Menjadi sebaik-baiknya diri bukanlah hal mudah. Sebab, nilai penghargaan dan ke-aku-an pun masih melekat dengan erat untuk didapat. Bukan karena berpasung ego, tapi memang kita telah lama kehilangan penghargaan pada nilai diri tanpa melihat materi. Tersebab kaki terjerembab dalam fitnah keji bernama kapitalisasi, maka sudut pandang penghargaan bukan lagi pada kualitas diri, melainkan kuantitas materi.

Tak dapat dimungkiri, masih banyak di luar sana yang mencapai kuantitas dari kualitas. Hanya saja, terlalu sulit untuk menafikan kenyataan bahwa manusia berdarah kapitalis akan lebih sibuk memfokuskan pandangan pada kuantitas materi. Ah, ini cukup menggelikan tapi juga menyeramkan bukan?

Kegilaan zaman kini di depan mata. Sulit bagi kita untuk berpaling darinya, terlebih untuk sekedar berpura-pura buta. Akhir zaman istilahnya, dimana fitnah-fitnah keji dalam pandangan kebajikan telah merajalela, mulai dari usia belia hingga yang bau tanah. Bukan apa-apa, jika kita ingin menyibak sedikit saja fakta dunia, maka kengerian yang membuat kita takut untuk keluar rumah akan memenuhi pandangan mata. Hanya saja, kita masih berpura-pura buta bukan?

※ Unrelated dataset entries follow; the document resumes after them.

(** A new open block. *)
Lemma sim_open a a' bs op b :
  sim a bs op -> next_index a' = S (next_index a) -> disjoint_indices a' -> text_of b = ""%string ->
  (forall i, view a' i = if decide (i = next_index a) then open_kind (Some (b, true)) else view a i) ->
  (forall i, text_index a' = Some i -> text_index a = Some i \/ i = next_index a) ->
  sim a' (bs ++ [b]) (op ++ [true]).
Proof.
  intros [Hn Hl Hv Hd Ht] Hn' Hd' Hb Hview Htext. split; [..|done|].
  - rewrite length_app, Hn', Hn. simpl. lia.
  - rewrite !length_app, Hl. done.
  - intros i. rewrite block_at_snoc, Hview, Hn by done. by case_decide.
  - intros i j c Hi Hlt Hj. apply lookup_app_Some in Hj as [Hj|[Hge Hj]].
    + apply Htext in Hi as [Hi| ->]; [by eapply Ht|]. apply lookup_lt_Some in Hj. lia.
    + destruct (j - length bs); simplify_eq/=; done.
Qed.

(** An update of block [j]. *)
Lemma sim_update a a' bs op j b b' o' :
  sim a bs op -> block_at bs op j = Some (b, true) -> next_index a' = next_index a ->
  disjoint_indices a' ->
  (forall i, view a' i = if decide (i = j) then open_kind (Some (b', o')) else view a i) ->
  (forall i, text_index a' = Some i -> text_index a = Some i) ->
  (text_of b' = ""%string \/ text_index a' = Some j \/ text_index a' = None) ->
  sim a' (<[j := b']> bs) (<[j := o']> op).
Proof.
  intros [Hn Hl Hv Hd Ht] [Hb Ho]%block_at_inv Hn' Hd' Hview Htext Hlast.
  pose proof (lookup_lt_Some _ _ _ Hb) as Hlt. split; [..|done|].
  - by rewrite length_insert, Hn', Hn.
  - by rewrite !length_insert.
  - intros i. rewrite block_at_insert, Hview by done. by case_decide.
  - intros i k c Hi Hik Hk. destruct (decide (k = j)) as [->|Hne].
    + rewrite list_lookup_insert_eq in Hk by done. simplify_eq.
      destruct Hlast as [?|[H|H]]; [done| |]; rewrite H in Hi; [|done]. simplify_eq. lia.
    + rewrite list_lookup_insert_ne in Hk by done. eapply Ht; eauto.
Qed.

(** The block behind each open index. *)
Lemma sim_text_block a bs op i :
  sim a bs op -> text_index a = Some i -> exists t, block_at bs op i = Some (Text t, true).
Proof.
  intros H Hi. pose proof (sim_view _ _ _ H i) as Hv. unfold view in Hv.
  rewrite decide_True in Hv by done.
  destruct (block_at bs op i) as [[[| |? ? ? []| |] []]|]; naive_solver.
Qed.

Lemma sim_thinking_block a bs op i s :
  sim a bs op -> thinking_index a = Some (i, s) ->
  exists t g, block_at bs op i = Some (Thinking t g, true).
Proof.
  intros H Hi. pose proof (sim_view _ _ _ H i) as Hv. unfold view in Hv.
  rewrite decide_False, decide_True in Hv; [|by rewrite Hi|].
  - destruct (block_at bs op i) as [[[| |? ? ? []| |] []]|]; naive_solver.
  - intros Ht. apply (di_text_thinking _ (sim_disjoint _ _ _ H) i Ht). by rewrite Hi.
Qed.

Lemma sim_tool_block a bs op i :
  sim a bs op -> i ∈ open_tool_calls a ->
  exists id name ar pj, block_at bs op i = Some (ToolCall id name ar (Some pj), true).
Proof.
  intros H Hi. pose proof (sim_view _ _ _ H i) as Hv. unfold view in Hv.
  destruct (sim_disjoint _ _ _ H) as [_ Htt Hkt _].
  rewrite decide_False, decide_False, decide_True in Hv; [|done|by intros ?%Hkt|by intros ?%Htt].
  destruct (block_at bs op i) as [[[| |? ? ? []| |] []]|]; naive_solver.
Qed.

(** What one operation, or a whole session, leaves behind. *)
Definition advanced (bs : list ContentBlock) (es : list AssistantMessageEvent)
    (a' : BlockAccumulator) (bs' : list ContentBlock) (op' : list bool) : Prop :=
  sim a' bs' op' /\ extract_text bs' = (extract_text bs ++ concat_text (text_chunks es))%string.

Definition simulates (tol : bool) (a : BlockAccumulator) (bs : list ContentBlock) (op : list bool)
    (r : list AssistantMessageEvent * BlockAccumulator) : Prop :=
  outcome tol bs op (fst r) (advanced bs (fst r) (snd r)).

Lemma simulates_skip tol a a' bs op :
  sim a' bs op -> simulates tol a bs op ([], a').
Proof. intros H. apply outcome_nil. split; [done|]. symmetry. apply string_app_nil_r. Qed.

(** Opening a block of any kind. *)
Lemma simulates_open tol a a' bs op e b :
  sim a bs op -> event_index e = Some (next_index a) -> bstep tol None e = Some (b, true) ->
  text_chunks [e] = [] ->
  next_index a' = S (next_index a) -> disjoint_indices a' -> text_of b = ""%string ->
  (forall i, view a' i = if decide (i = next_index a) then open_kind (Some (b, true)) else view a i) ->
  (forall i, text_index a' = Some i -> text_index a = Some i \/ i = next_index a) ->
  simulates tol a bs op ([e], a').
Proof.
  intros H Hj Hst Hc Hn Hd Hb Hv Ht. rewrite (sim_next _ _ _ H) in Hj.
  eapply outcome_new; [done|apply H|done|]. split; [by eapply sim_open|].
  cbn [fst]. rewrite Hc, extract_text_app, extract_text_cons, Hb. done.
Qed.

(** The two indices a component of the state may hold, compared. *)
Ltac solve_disjoint :=
  constructor; simpl in *; [intros; simplify_eq; eauto; congruence ..|done].

Ltac solve_view :=
  intros i; unfold view; simpl;
  try match goal with H : thinking_index _ = _ |- _ => rewrite H; simpl end;
  repeat case_decide; simplify_eq/=;
  rewrite ?elem_of_app, ?list_elem_of_singleton in *;
  try done; try congruence; try tauto; try (exfalso; tauto).

Lemma ensure_text_ok tol a bs op :
  sim a bs op -> simulates tol a bs op (run_op a OpEnsureText).
Proof.
  intros H. destruct (sim_fresh a bs op H) as (Hf1 & Hf2 & Hf3).
  destruct (sim_disjoint _ _ _ H) as [D1 D2 D3 D4].
  unfold run_op, ensure_text_open. destruct (text_index a) eqn:Ht; simpl.
  { by apply (simulates_skip tol a). }
  eapply simulates_open; simpl; try done; [solve_disjoint|solve_view|naive_solver].
Qed.

Lemma ensure_thinking_ok tol a bs op :
  sim a bs op -> simulates tol a bs op (run_op a OpEnsureThinking).
Proof.
  intros H. destruct (sim_fresh a bs op H) as (Hf1 & Hf2 & Hf3).
  destruct (sim_disjoint _ _ _ H) as [D1 D2 D3 D4].
  unfold run_op, ensure_thinking_open. destruct (thinking_index a) eqn:Ht; simpl.
  { by apply (simulates_skip tol a). }
  eapply simulates_open; simpl; try done; [solve_disjoint|solve_view|naive_solver].
Qed.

Humm.. Sulit memang menjadi power dalam gaungan, tulisan dan pandangan. Dikarenakan kungkungan diktator varian baru menghantui setiap tindakan. Banyak sekali kegamangan dan ketakutan dalam menyampaikan kebenaran, bukan hanya nyawa taruhannya, sebab ada keluarga dan bahkan kehormatan yang tak terbeli oleh nyawa. Dan itu benar adanya.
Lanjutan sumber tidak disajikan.